Stored data entries:
━━━━
Lemma Forall_most_common (P : json * nat -> Prop) (counts : pydict nat) :
  Forall P counts -> Forall P (most_common counts).
Proof.
  unfold most_common. induction counts as [|x l IH]; simpl; intros H; [constructor|].
  inversion H as [|y l' Hx Hrest]; subst.
  apply Forall_insert_by_count; auto.
Qed.

Lemma in_le_sum (l : list (json * nat)) :
  Forall (fun kv => (snd kv <= sum (map snd l))%nat) l.
Proof.
  induction l as [|x l IH]; simpl; constructor; [lia|].
  eapply Forall_impl; [|exact IH]. simpl. intros a Ha. lia.
Qed.

Lemma status_lines_total (py_str : json -> string)
    (format_percentage : nat -> nat -> string) (total : nat)
    (l : list (json * nat)) :
  Forall (fun kv => (1 <= snd kv <= total)%nat) l ->
  Report.status_lines py_str format_percentage total l
  = (map (status_line py_str format_percentage total) l, Some tt).
Proof.
  induction l as [|[s n] l IH]; intros HF; simpl; [reflexivity|].
  inversion HF as [|x l' Hx Hrest]; subst. simpl in Hx.
  rewrite (IH Hrest). unfold rbind, print. simpl.
  destruct (0 <? total)%nat eqn:E; [reflexivity|].
  apply Nat.ltb_ge in E. lia.
Qed.

(** What a run of [analyze_runs] that returned went through. *)
Lemma analyze_runs_inv (py_str : json -> string)
    (format_percentage : nat -> nat -> string) (data : json) (out : list string) :
  Report.analyze_runs py_str format_percentage data = (out, Some tt) ->
  exists runs_data items body stats,
    py_get "runs" (JObj []) data = Some runs_data /\
    py_items runs_data = Some items /\
    Report.organizations_runs_loop py_str items 0 [] = (body, Some stats) /\
    out = (([String "010" (rule 60); "RUN ANALYSIS"; rule 60] ++ body)
           ++ [String "010" "Run Statistics:";
               ("  Total Runs: " ++ py_str_count (fst stats))%string;
               String "010" "Run Status Distribution:"]
           ++ map (status_line py_str format_percentage (fst stats))
                (most_common (snd stats)))%list /\
    sum (map snd (most_common (snd stats))) = fst stats /\
    Forall (fun kv => (1 <= snd kv <= fst stats)%nat) (most_common (snd stats)).
Proof.
  unfold Report.analyze_runs. intros H. rinv.
  match goal with
  | Hr : Report.organizations_runs_loop _ ?items _ _ = (?o, Some ?stats),
    Hg : py_get _ _ _ = Some ?rd |- _ =>
      pose proof (organizations_runs_loop_inv _ _ _ _ _ _ Hr) as (Hsum & Hpos);
      exists rd, items, o, stats
  end.
  simpl in Hsum. rewrite Nat.add_0_r in Hsum.
  match goal with
  | |- context [most_common (snd ?st)] =>
      assert (Hall : Forall (fun kv => (1 <= snd kv <= fst st)%nat)
                       (most_common (snd st)))
  end.
  { apply Forall_most_common.
    match goal with
    | |- Forall _ (snd ?st) => pose proof (in_le_sum (snd st)) as Hle
    end.
    specialize (Hpos (Forall_nil _)).
    rewrite Forall_forall in *. intros kv Hin.
    specialize (Hle kv Hin). specialize (Hpos kv Hin).
    unfold dict_values in Hsum. lia. }
  match goal with
  | Hs : Report.status_lines _ _ _ _ = _ |- _ =>
      rewrite (status_lines_total _ _ _ _ Hall) in Hs; injection Hs as <-
  end.
  subst. split; [assumption|]. split; [assumption|]. split; [assumption|].
  split; [simpl; rewrite <- ?app_assoc; reflexivity|].
  split; [rewrite most_common_sum; now symmetry|assumption].
Qed.

(** X17: whenever [analyze_runs] returns, the status distribution it
    prints is a partition of the runs it counted: the counts of the statuses
    add up to the total, every status shown has at least one run, and every
    percentage is the share of that total, so the branch that prints 0 for
    an empty total is never taken. *)
Theorem run_statuses_add_up (py_str : json -> string)
    (format_percentage : nat -> nat -> string) (data : json) (out : list string) :
  Report.analyze_runs py_str format_percentage data = (out, Some tt) ->
  exists before total statuses,
    out = (before
           ++ [String "010" "Run Statistics:";
               ("  Total Runs: " ++ py_str_count total)%string;
               String "010" "Run Status Distribution:"]
           ++ map (status_line py_str format_percentage total) statuses)%list /\
    sum (map snd statuses) = total /\
    Forall (fun kv => (1 <= snd kv <= total)%nat) statuses.
Proof.
  intros H.
  destruct (analyze_runs_inv py_str format_percentage data out H)
    as (runs_data & items & body & stats & _ & _ & _ & Hout & Hsum & Hall).
  exists ([String "010" (rule 60); "RUN ANALYSIS"; rule 60] ++ body)%list,
    (fst stats), (most_common (snd stats)).
  auto.
Qed.

Lemma run_statuses_add_up_witness :
  exists before total statuses,
    fst sample_runs_report
    = (before
       ++ [String "010" "Run Statistics:";
           ("  Total Runs: " ++ py_str_count total)%string;
           String "010" "Run Status Distribution:"]
       ++ map (status_line scalar_str whole_percentage total) statuses)%list /\
    sum (map snd statuses) = total /\
    Forall (fun kv => (1 <= snd kv <= total)%nat) statuses.
Proof.
  apply (run_statuses_add_up scalar_str whole_percentage sample_document
           (fst sample_runs_report)).
  reflexivity.
Defined.

(** What the report of the sample document shows. *)
Example sample_runs_report_lines :
  sample_runs_report
  = ([String "010" "============================================================";
      "RUN ANALYSIS";
      "============================================================";
      String "010" "Organization: acme";
      "  Workspace: prod";
      "    Total Runs: 4";
      "      - Run run-1...";
      "        Status: applied";
      "        Created: N/A";
      "        Message: Queued manually...";
      "      - Run run-2...";
      "        Status: errored";
      "        Created: N/A";
      "        Message: Queued manually...";
      "      - Run run-3...";
      "        Status: applied";
      "        Created: N/A";
      "        Message: Queued manually...";
      "      - Run run-4...";
      "        Status: applied";
      "        Created: N/A";
      "        Message: Queued manually...";
      String "010" "Run Statistics:";
      "  Total Runs: 4";
      String "010" "Run Status Distribution:";
      "  applied: 3 (75.0%)";
      "  errored: 1 (25.0%)"], Some tt).
Proof. reflexivity. Qed.
(** * Markdown table aligner: a shallow embedding of
      [docs-site/utils/align_markdown_tables.py] and its properties.

    Strings are lists of characters ([list ascii], one [ascii] per code
    point below 256); a document is a list of lines.  Python exceptions
    ([ValueError] of [max] on an empty sequence, [IndexError] of an index
    out of range) are modelled by [None]. *)

From Equations Require Import Equations.
From Stdlib Require Import String.
From Stdlib Require Import List Arith Lia Bool Ascii.
Import ListNotations.

Local Open Scope list_scope.
Local Open Scope char_scope.
Local Open Scope nat_scope.

#[local] Arguments Ascii.eqb : simpl never.

(** ** Strings *)

Definition str := list ascii.

(** A string literal as a list of characters. *)
Definition lit (x : String.string) : str := String.list_ascii_of_string x.

Definition str_eqb (a b : str) : bool :=
  if list_eq_dec ascii_dec a b then true else false.

(** The characters [str.strip()] removes: Python's [str.isspace] on the
    code points below 256 (tab .. carriage return, file .. unit separator,
    space, NEL, no-break space). *)
Definition is_space (c : ascii) : bool :=
  let n := nat_of_ascii c in
  ((9 <=? n) && (n <=? 13)) || ((28 <=? n) && (n <=? 32))
  || (n =? 133) || (n =? 160).

Fixpoint lstrip (s : str) : str :=
  match s with
  | c :: r => if is_space c then lstrip r else s
  | [] => []
  end.

Definition rstrip (s : str) : str := rev (lstrip (rev s)).

Definition strip (s : str) : str := rstrip (lstrip s).
(** * Font resolution and text decoding of pdf/model/font.go

    A shallow embedding of the font facade [PdfFont], the common font
    header [fontSkeleton], the font descriptor [PdfFontDescriptor] and
    the character-code decoder [CharcodeBytesToUnicode], together with
    the properties the specification states about them.

    Go values are embedded as follows.
    - [string] (Go's immutable byte string) is Rocq's [string]: a sequence
      of 8-bit characters.  Nothing assumes a string is well-formed UTF-8.
    - [[]byte] is [list byte]; [uint16], [rune] and [int64] are [Z]
      (every value built below stays in range, see [charcode_range]).
    - an interface or pointer that may be [nil] is an [option].
    - a Go function returning [(T, error)] returns a [result T]; a
      run-time panic (index out of range) is [None] in an [option]. *)

From Stdlib Require Import ZArith Lia Bool Ascii String.
From Stdlib.Strings Require Import Byte.
From stdpp Require Import gmap strings list.

Local Open Scope Z_scope.
Set Warnings "-register-all".

(** ** Go's built-in string and rune semantics *)

Definition rune := Z.
Definition uint16 := Z.

(** The numeric value of one byte of a string. *)
Definition byteval (c : ascii) : Z := Z.of_N (N_of_ascii c).

(** [uint16(b)] for a byte [b]. *)
Definition uint16_of_byte (b : byte) : uint16 := Z.of_N (Byte.to_N b).

(** [string(data)] for a byte slice. *)
Fixpoint string_of_bytes (data : list byte) : string :=
  match data with
  | [] => EmptyString
  | b :: bs => String (ascii_of_byte b) (string_of_bytes bs)
  end.

(** [strings.Join(elems, "")]. *)
Definition Join (elems : list string) : string := String.concat EmptyString elems.

(** Package unicode/utf8: the decoder that Go's [[]rune(s)] conversion and
    [for range s] run over the bytes of a string. *)
Module utf8.

Definition RuneError : rune := 0xFFFD.
Definition MaxRune : rune := 0x10FFFF.

Definition maskx : Z := 0x3F.
Definition mask2 : Z := 0x1F.
Definition mask3 : Z := 0x0F.
Definition mask4 : Z := 0x07.

Definition locb : Z := 0x80.
Definition hicb : Z := 0xBF.

(** Codes of the [first] table: the low three bits give the length of
    the sequence, the high four bits index [acceptRanges]. *)
Definition xx : Z := 0xF1.
Definition as_ : Z := 0xF0.
Definition s1 : Z := 0x02.
Definition s2 : Z := 0x13.
Definition s3 : Z := 0x03.
Definition s4 : Z := 0x23.
Definition s5 : Z := 0x34.
Definition s6 : Z := 0x04.
Definition s7 : Z := 0x44.

(** [first[b]]: information about the first byte of an encoding. *)
Definition first (b : Z) : Z :=
  if b <? 0x80 then as_
  else if b <? 0xC2 then xx
  else if b <? 0xE0 then s1
  else if b =? 0xE0 then s2
  else if b <? 0xED then s3
  else if b =? 0xED then s4
  else if b <? 0xF0 then s3
  else if b =? 0xF0 then s5
  else if b <? 0xF4 then s6
  else if b =? 0xF4 then s7
  else xx.

(** [acceptRanges[i]]: the range allowed for the second byte. *)
Definition acceptRanges (i : Z) : Z * Z :=
  match i with
  | 0 => (locb, hicb)
  | 1 => (0xA0, hicb)
  | 2 => (locb, 0x9F)
  | 3 => (0x90, hicb)
  | 4 => (locb, 0x8F)
  | _ => (0, 0)
  end.

(** [utf8.DecodeRuneInString(s)]: the first rune of [s] and its width
    in bytes; [(RuneError, 0)] on the empty string and [(RuneError, 1)]
    on an invalid encoding. *)
Definition DecodeRuneInString (s : string) : rune * nat :=
  match s with
  | EmptyString => (RuneError, 0%nat)
  | String c0 t0 =>
    let b0 := byteval c0 in
    let x := first b0 in
    if as_ <=? x then ((if x =? as_ then b0 else RuneError), 1%nat)
    else
      let sz := Z.to_nat (Z.land x 7) in
      let accept := acceptRanges (Z.shiftr x 4) in
      if (String.length s <? sz)%nat then (RuneError, 1%nat)
      else match t0 with
      | EmptyString => (RuneError, 1%nat)
      | String c1 t1 =>
        let b1 := byteval c1 in
        if (b1 <? fst accept) || (snd accept <? b1) then (RuneError, 1%nat)
        else if (sz <=? 2)%nat then
          (Z.lor (Z.shiftl (Z.land b0 mask2) 6) (Z.land b1 maskx), 2%nat)
        else match t1 with
        | EmptyString => (RuneError, 1%nat)
        | String c2 t2 =>
          let b2 := byteval c2 in
          if (b2 <? locb) || (hicb <? b2) then (RuneError, 1%nat)
          else if (sz <=? 3)%nat then
            (Z.lor (Z.lor (Z.shiftl (Z.land b0 mask3) 12)
                          (Z.shiftl (Z.land b1 maskx) 6))
                   (Z.land b2 maskx), 3%nat)
          else match t2 with
          | EmptyString => (RuneError, 1%nat)
          | String c3 _ =>
            let b3 := byteval c3 in
            if (b3 <? locb) || (hicb <? b3) then (RuneError, 1%nat)
            else
              (Z.lor (Z.lor (Z.lor (Z.shiftl (Z.land b0 mask4) 18)
                                   (Z.shiftl (Z.land b1 maskx) 12))
                            (Z.shiftl (Z.land b2 maskx) 6))
                     (Z.land b3 maskx), 4%nat)
          end
        end
      end
  end.

(** The loop behind [[]rune(s)]: decode a rune, advance by its width.
    [skip] counts the bytes of the current rune still to be passed. *)
Fixpoint runes_from (skip : nat) (s : string) : list rune :=
  match s with
  | EmptyString => []
  | String _ rest =>
    match skip with
    | S k => runes_from k rest
    | O => let '(r, size) := DecodeRuneInString s in
           r :: runes_from (size - 1) rest
    end
  end.

(** [[]rune(s)]. *)
Definition runes (s : string) : list rune := runes_from 0 s.

(** [utf8.RuneCountInString(s)], which is [len([]rune(s))]. *)
Definition RuneCountInString (s : string) : nat := length (runes s).

(** [utf8.ValidString(s)]: no decoding step reports an invalid
    encoding, that is [(RuneError, 1)]. *)
Fixpoint valid_from (skip : nat) (s : string) : bool :=
  match s with
  | EmptyString => true
  | String _ rest =>
    match skip with
    | S k => valid_from k rest
    | O => let '(r, size) := DecodeRuneInString s in
           negb ((r =? RuneError) && (size =? 1)%nat)
           && valid_from (size - 1) rest
    end
  end.

Definition ValidString (s : string) : bool := valid_from 0 s.

(** A string that is empty or does not begin with a continuation byte:
    no rune of a preceding string can extend into it. *)
Definition starts_rune (s : string) : bool :=
  match s with
  | EmptyString => true
  | String c _ => (byteval c <? locb) || (hicb <? byteval c)
  end.

(** What the [first] table says of a byte: ASCII, invalid, or the lead of
    a sequence of [sz] bytes whose second byte lies in [lo..hi]. *)
Inductive lead_info (b : Z) : Prop :=
| lead_ascii : first b = as_ -> b < locb -> lead_info b
| lead_invalid : first b = xx -> lead_info b
| lead_multi (sz : nat) (lo hi : Z) :
    (as_ <=? first b) = false ->
    Z.to_nat (Z.land (first b) 7) = sz ->
    acceptRanges (Z.shiftr (first b) 4) = (lo, hi) ->
    (sz = 2 \/ sz = 3 \/ sz = 4)%nat ->
    locb <= lo -> hi <= hicb -> hicb < b ->
    lead_info b.

End utf8.

(** ** Errors

    The error values the font code returns.  [ErrFontNotSupported] and
    [ErrRequiredAttributeMissing] are package-level values of package
    model, [ErrTypeError] is [core.ErrTypeError]; Go compares them by
    identity, so each is a constructor of its own. *)
Inductive error :=
| ErrFontNotSupported
| ErrRequiredAttributeMissing
| ErrTypeError
  (** [errors.New(msg)] *)
| errorsNew (msg : string)
  (** [fmt.Errorf("Unsupported font type: font=%s", font)]: what the
      verb prints for [font] is the text [font.String()] returns; when
      [String] panics, package fmt recovers and prints a fixed PANIC
      text in its place, which is [None] here. *)
| ErrorfUnsupportedFontType (font : option string)
  (** an error produced by a collaborator outside this file. *)
| ErrExternal (msg : string).

Inductive result (A : Type) :=
| Ok (a : A)
| Err (e : error).
Arguments Ok {A} a.
Arguments Err {A} e.

Definition bind {A B} (r : result A) (k : A -> result B) : result B :=
  match r with
  | Ok a => k a
  | Err e => Err e
  end.

Declare Scope result_scope.
Delimit Scope result_scope with result.
Notation "'do' x <- r ; k" := (bind r (fun x => k))
  (at level 10, x name, r at level 100, k at level 200) : result_scope.
Local Open Scope result_scope.

(** ** Package core: the document object model

    Modelled from the spec: package core is not part of the sources; only
    its interface is known (typed dictionary access returning an optional
    value, resolution of indirection, stream decoding). *)
Module core.

Inductive PdfObject :=
| PdfObjectNull
| PdfObjectBool (b : bool)
| PdfObjectInteger (n : Z)
| PdfObjectFloat (bits : Z)
| PdfObjectString (s : string)
| PdfObjectName (s : string)
| PdfObjectArray (elems : list PdfObject)
| PdfObjectDictionary (entries : list (string * option PdfObject))
| PdfObjectStream (entries : list (string * option PdfObject))
                  (stream : list byte) (ObjectNumber : Z)
| PdfIndirectObject (ObjectNumber : Z) (obj : option PdfObject)
| PdfObjectReference (ObjectNumber GenerationNumber : Z).

(** The entries of a dictionary, in insertion order, keys unique.  A key
    may hold Go's [nil]. *)
Definition Dictionary := list (string * option PdfObject).

(** [core.MakeDict()] *)
Definition MakeDict : Dictionary := [].

(** [d.Get(key)]: the value stored under [key], [nil] when there is
    none. *)
Fixpoint Get (d : Dictionary) (key : string) : option PdfObject :=
  match d with
  | [] => None
  | (k, v) :: rest => if String.eqb k key then v else Get rest key
  end.

(** [d.Set(key, val)]: overwrite the entry of [key], or add one at the
    end. *)
Fixpoint Set_ (d : Dictionary) (key : string) (val : option PdfObject)
  : Dictionary :=
  match d with
  | [] => [(key, val)]
  | (k, v) :: rest =>
    if String.eqb k key then (k, val) :: rest
    else (k, v) :: Set_ rest key val
  end.

(** [core.MakeName(s)] *)
Definition MakeName (s : string) : PdfObject := PdfObjectName s.

(** [core.TraceToDirectObject(obj)]: follow indirect objects to their
    direct target. *)
Fixpoint trace (obj : PdfObject) : option PdfObject :=
  match obj with
  | PdfIndirectObject _ (Some inner) => trace inner
  | PdfIndirectObject _ None => None
  | _ => Some obj
  end.

Definition TraceToDirectObject (obj : option PdfObject) : option PdfObject :=
  match obj with
  | Some o => trace o
  | None => None
  end.

(** [core.GetName(obj)]: the name when [obj] is a name object, an error
    otherwise.  The callers here only test the error against [nil], so
    it is an [option]. *)
Definition GetName (obj : option PdfObject) : option string :=
  match obj with
  | Some (PdfObjectName s) => Some s
  | _ => None
  end.

End core.

(** ** Package cmap: the explicit mapping table (consumed as a black box) *)
Module cmap.

Definition CharCode := Z.

(** A [*cmap.CMap], seen through the two methods the font code calls. *)
Record CMap := {
  Name : string;
  CharcodeToUnicode2 : CharCode -> string * bool
}.

End cmap.

(** ** Package textencoding: the built-in encoding (consumed) *)
Module textencoding.

(** The interface [textencoding.TextEncoder], seen through the method
    the decoder calls. *)
Record TextEncoder := {
  CharcodeToRune : uint16 -> rune * bool
}.

End textencoding.

(** ** Package fonts: the standard 14 fonts *)
Module fonts.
━━━━
## Problem details
Once you reach the line with "subst. split; [assumption|]." in the data above, copy it and every line after it exactly, up to and including the line with "(** X17: whenever".

## Output of the exercise
  subst. split; [assumption|]. split; [assumption|]. split; [assumption|].
  split; [simpl; rewrite <- ?app_assoc; reflexivity|].
  split; [rewrite most_common_sum; now symmetry|assumption].
Qed.

(** X17: whenever [analyze_runs] returns, the status distribution it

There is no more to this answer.